Abstract

1 This investigation uses detailed stratigraphic studies across an uneroded area of hummock-and-hollow blanket mire adjacent to well-developed erosion gullies in the Southern Pennines to examine the formation of surface patterning and of reticulate (Type 1) gully systems. 2 The stratigraphic profile of a 15-m section encompassing three hummocks, three hollows and an erosion gully is reconstructed from macrofossil and pollen analyses of twenty peat cores along the section. 3 Contemporaneous levels in the profile are established from the pollen analyses, and dated by reference to radiocarbon assays of 12 peat samples spanning a time interval from 430 to 2695 years BP. Major increases or decreases in Plantago pollen occur at C. 100 BC, AD 350 and AD 11 50 (based on calibrated radiocarbon dates). 4 Periodic concentrations of carbonized plant material in the macrofossil analyses are shown to relate to a series of at least 15 laterally continuous burning horizons in the stratigraphic profile.
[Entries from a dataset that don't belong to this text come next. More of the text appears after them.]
(** * claude_client.py: a shallow embedding

    The script reads one command-line argument, looks the credential up in
    the process environment, sends one request through the vendor SDK and
    prints the text of the first content block of the answer.

    The embedding keeps the effects of the script explicit: a world with the
    environment, the two output streams and a log of the interactions with
    the environment and with the SDK, threaded through a small state and
    exception monad. The SDK call, the codec of standard output and the
    stack lines of the interpreter are parameters. *)

From stdpp Require Import gmap strings list fin_maps.
From Stdlib Require Import ZArith.

Set Warnings "-register-all".
Open Scope string_scope.

(** ** Python values that occur as keyword arguments of the request *)

Inductive value :=
| VStr (s : string)
| VInt (z : Z)
| VList (l : list value)
| VDict (d : list (string * value)).

(** Keyword arguments of a call, in the order the call site writes them. *)
Definition kwargs := list (string * value).

(** ** The answer of the SDK *)

(** A content block of the answer: a text block carries the attribute
    [text]; the other block kinds of the SDK (tool use and the like) do
    not. *)
Inductive ContentBlock :=
| TextBlock (text : string)
| OtherBlock (kind : string).

Record Message := { content : list ContentBlock }.

(** What the SDK raises when the call fails: class name and message. *)
Record APIError := { err_class : string; err_msg : string }.

(** ** Exceptions of the script *)

Inductive exn :=
| ValueError (msg : string)
| IndexError (msg : string)
| AttributeError (msg : string)
| SystemExit (code : Z)
| UnicodeEncodeError (msg : string)
| SDKError (e : APIError).

(** ** The world *)

Inductive event :=
| EnvGet (name : string)
| NewClient (api_key : string)
| MessagesCreate (api_key : string) (kw : kwargs).

Record World := {
  environ : gmap string string;
  stdout : string;
  stderr : string;
  log : list event
}.

Definition nl : string := String (Ascii.ascii_of_nat 10) EmptyString.

(** ** State and exception monad *)

Definition Py (A : Type) : Type := World -> (exn + A) * World.

Definition ret {A} (a : A) : Py A := fun w => (inr a, w).

Definition raise {A} (e : exn) : Py A := fun w => (inl e, w).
Burning horizons at c. AD 1250, 1000 and 150, and 230, 380 and 860 BC (based on calibrated radiocarbon dates) are used in conjunction with the Plantago pollen horizons to reconstruct the changing configurations of the mire surface along the study transect over the last 2800 years. 5 The reconstruction shows that microtopographic differentiation of the mire surface on Alport Moor into pools, hollows and hummocks resulted from differential rates of peat accumulation locally within a rather featureless vegetation cover that had developed by about 2200 years ago. Areas of retarded peat accumulation developed gradually into hollows and pools over a time-period of more than 1000 years. There is no evidence for the existence of a regeneration cycle of peat accumulation in the profiles.